Tata Steel Ltd., India’s biggest producer of the alloy, reported a profit in its fourth quarter as demand recovered in Europe, its biggest market.
Net income, including that of Tata Steel Europe Ltd., was 10.4 billion rupees ($175 million), or 10.2 rupees a share, in the three months ended March 31, compared with a 65.3 billion rupee loss, or 67.69 rupees, a year ago, the Mumbai-based company said yesterday in a statement. The median profit of 23 analyst estimates compiled by Bloomberg was 9.13 billion rupees. Sales rose 23 percent to 420.2 billion rupees.
Tata Steel benefited from an upturn in demand in Europe and a focus on selling high-value products. ArcelorMittal, the world’s biggest steelmaker, said last week European demand is growing faster than it expected. India’s vehicular demand may gain as much as 4 percent this year and the country’s alloy consumption may climb 5 percent, Tata Steel Vice President Peeyush Gupta said last week.
“Tata Steel remains our preferred pick in the steel sector given its superior margin profile, rising share of the Indian business in the overall mix,” Mumbai-based brokerage Ambit Capital Pvt. said in a report yesterday.
Demand and pricing outlook in India and Europe and timely commissioning of the company’s Odisha project in the eastern Indian state would be key to Tata Steel’s performance, according to the Ambit report.
Tata Steel will pay a dividend of 10 rupees a share. The shares rose as much as 2.6 percent to 463.95 rupees and traded at 456.50 rupees as of 9:39 a.m. in Mumbai. The stock has risen 7.8 percent this year, compared with a 13 percent gain in the benchmark S&P BSE Sensex.
Group steel deliveries rose 16 percent in the quarter to 7.62 million tons. Registrations for new cars in the European Union surged 5.4 percent in the last quarter, the longest streak of year-on-year gains since 2009, according to Bloomberg Industries.
In India, Tata Steel gained market share after it sold 5.6 percent more alloy in the last quarter, while nationwide demand grew by less than 1 percent. The company was able to maintain prices in the local market where sectors including automobiles and construction are facing a slump.

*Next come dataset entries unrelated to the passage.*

Lemma line_prefix c s : c <> 10 -> text_ok s = true -> line_ok (c :: 61 :: s).
Proof.
  intros Hc H%(text_ok_app [c; 61]).
  - apply text_ok_spec in H as [H1 H2]. repeat split; [exact H1 | exact H2 | discriminate].
  - set_solver.
  - discriminate.
Qed.

Lemma text_words a c b : word a = true -> text_ok b = true -> c <> 10 -> c <> 13 -> text_ok (a ++ c :: b) = true.
Proof.
  intros Ha Hb H10 H13. apply word_text, text_ok_spec in Ha as [Ha _].
  change (c :: b) with ([c] ++ b). rewrite app_assoc. apply text_ok_app; [| | exact Hb].
  - rewrite elem_of_app, list_elem_of_singleton. intros [H | H]; auto.
  - rewrite last_snoc. congruence.
Qed.

Lemma join_text ws : forallb word ws = true -> text_ok (join [32] ws) = true.
Proof.
  induction ws as [| w ws IH]; [reflexivity |]. cbn [forallb join]. intros [Hw Hws]%andb_prop.
  destruct ws; [apply word_text, Hw |]. apply text_words; auto; lia.
Qed.

Lemma attr_text a : attr_ok a = true -> text_ok (Attribute.to_string a) = true.
Proof.
  unfold attr_ok, Attribute.to_string. intros H. conds. destruct (Attribute.value a) as [v |]; [| assumption].
  simpl in H. conds. match goal with H : text_ok (Attribute.key a) = true |- _ => apply text_ok_spec in H as [Hk _] end.
  change (lit ":") with [58]. rewrite app_assoc. apply text_ok_app; [| | assumption].
  - rewrite elem_of_app, list_elem_of_singleton. intros [? | ?]; [auto | lia].
  - rewrite last_snoc. congruence.
Qed.

Lemma bw_text b : bw_ok b = true -> text_ok (Bandwidth.to_string b) = true.
Proof.
  unfold bw_ok, Bandwidth.to_string. intros H. conds.
  match goal with H : lacks 10 _ = true |- _ => apply lacks_spec in H end.
  change (lit ":") with [58]. rewrite app_assoc. apply text_ok_app; [| | apply dec_text; assumption].
  - rewrite elem_of_app, list_elem_of_singleton. intros [? | ?]; [auto | lia].
  - rewrite last_snoc. congruence.
Qed.

Lemma conn_text c : conn_ok c = true -> text_ok (Connection.to_string c) = true.
Proof.
  unfold conn_ok, Connection.to_string. intros H. conds. change (lit " ") with [32]. cbn [app].
  repeat (apply text_words; [assumption || apply addr_word | | lia | lia]). apply word_text. assumption.
Qed.

Lemma media_line_text m : media_ok m = true -> text_ok (media_line m) = true.
Proof.
  unfold media_ok, media_line. intros H. conds. apply join_text. cbn [forallb].
  match goal with H : kind_ok _ = true |- _ => apply kind_roundtrip in H as [_ ->] end.
  rewrite port_word by assumption. simpl. apply andb_true_intro; auto.
Qed.

Lemma origin_text o : origin_ok o = true -> text_ok (Origin.to_string o) = true.
Proof.
  unfold origin_ok, Origin.to_string. intros H. conds. change (lit " ") with [32]. cbn [app].
  repeat (apply text_words; [assumption || apply addr_word ||
            (apply dec_word, u64_in_range; assumption) | | lia | lia]).
  destruct (Origin.unicast_address o) as [a |]; [| reflexivity].
  apply (text_ok_app [32]); [set_solver | discriminate | apply word_text; assumption].
Qed.

Lemma extra_line l : extra_ok l = true -> line_ok l /\
  exists p r, Sdp.split_line l = Some (p, r) /\ p ∉ known.
Proof.
  unfold extra_ok. intros [Ht H]%andb_prop. apply text_ok_spec in Ht as [H1 H2].
  destruct (Sdp.split_line l) as [[p r] |] eqn:E; [| discriminate].
  apply negb_true_iff, bool_decide_eq_false in H. split; [| eauto].
  repeat split; auto. intros ->. discriminate.
Qed.

Lemma lines_map {A} (f : A -> bytes) (P : A -> bool) xs :
  (forall x, P x = true -> line_ok (f x)) -> forallb P xs = true -> Forall line_ok (f <$> xs).
Proof.
  intros Hf Hx. rewrite forallb_forall in Hx. apply Forall_fmap, Forall_forall. intros x Hin.
  apply Hf, Hx, list_elem_of_In, Hin.
Qed.
Lemma lines_opt {A} (f : A -> bytes) (P : A -> bool) o :
  (forall x, P x = true -> line_ok (f x)) -> opt_ok P o = true -> Forall line_ok (opt_line f o).
Proof. destruct o; simpl; intros; repeat constructor; auto; apply H; assumption. Qed.
Lemma lines_join {A} (f : A -> list bytes) (P : A -> bool) xs :
  (forall x, P x = true -> Forall line_ok (f x)) -> forallb P xs = true -> Forall line_ok (mjoin (f <$> xs)).
Proof.
  intros Hf. induction xs as [| x xs IH]; [constructor |]. cbn [forallb]. intros [Hx Hxs]%andb_prop.
  simpl. apply Forall_app. auto.
Qed.
Definition handle_incoming_packet (s : t) (packet : bytes) (from : SocketAddr.t) : t * list datagram :=
  match find_remote from 0 (candidate_pairs s) with
  | None => (s, [])
  | Some (i, pr) =>
      if decide (packet = BINDING_RESPONSE) then
        if decide (CandidatePair.state pr = Succeeded) then (s, [])
        else
          let pr := CandidatePair.set_state pr Succeeded in
          let should_nominate :=
            bool_decide (role s = Controlling) &&
            match nominated_pair s with
            | None => true
            | Some np => CandidatePair.priority np <? CandidatePair.priority pr
            end in
          if should_nominate then
            let pr := CandidatePair.set_nominated pr in
            (set_pairs s (<[i := pr]> (candidate_pairs s)) (Some (CandidatePair.clone_light pr)),
             send_from pr NOMINATION_REQUEST (Candidate.address (CandidatePair.remote pr)))
          else (set_pairs s (<[i := pr]> (candidate_pairs s)) (nominated_pair s), [])
      else if bool_decide (packet = BINDING_REQUEST) || bool_decide (packet = NOMINATION_REQUEST) then
        let accept :=
          bool_decide (role s = Controlled) && bool_decide (packet = NOMINATION_REQUEST) &&
          match nominated_pair s with None => true | Some np => negb (same_addresses np pr) end in
        let s := if accept then
                   let pr := CandidatePair.set_state (CandidatePair.set_nominated pr) Succeeded in
                   set_pairs s (<[i := pr]> (candidate_pairs s)) (Some (CandidatePair.clone_light pr))
                 else s in
        (s, send_from pr BINDING_RESPONSE from)
      else (s, [])
  end.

Earnings before interest, tax, depreciation and amortization per ton for the group rose 18 percent to 6,166 rupees a ton. Net debt was 673.3 billion rupees, while cash and equivalents were 113.7 billion rupees as of March 31.
Total costs rose 23 percent to 389 billion rupees in the quarter, while raw material expenses rose 44 percent to 126 billion rupees from a year ago, according to the statement. A European slowdown in the year ended March 31, 2013, had led Tata Steel to write down assets by $1.35 billion.
Rival AcelorMittal reported a higher-than-expected 12 percent increase in earnings before interest, tax, depreciation and amortization in the first quarter. The steelmaker maintained its full-year earnings target, as demand rebounds in Europe and the U.S., its biggest markets.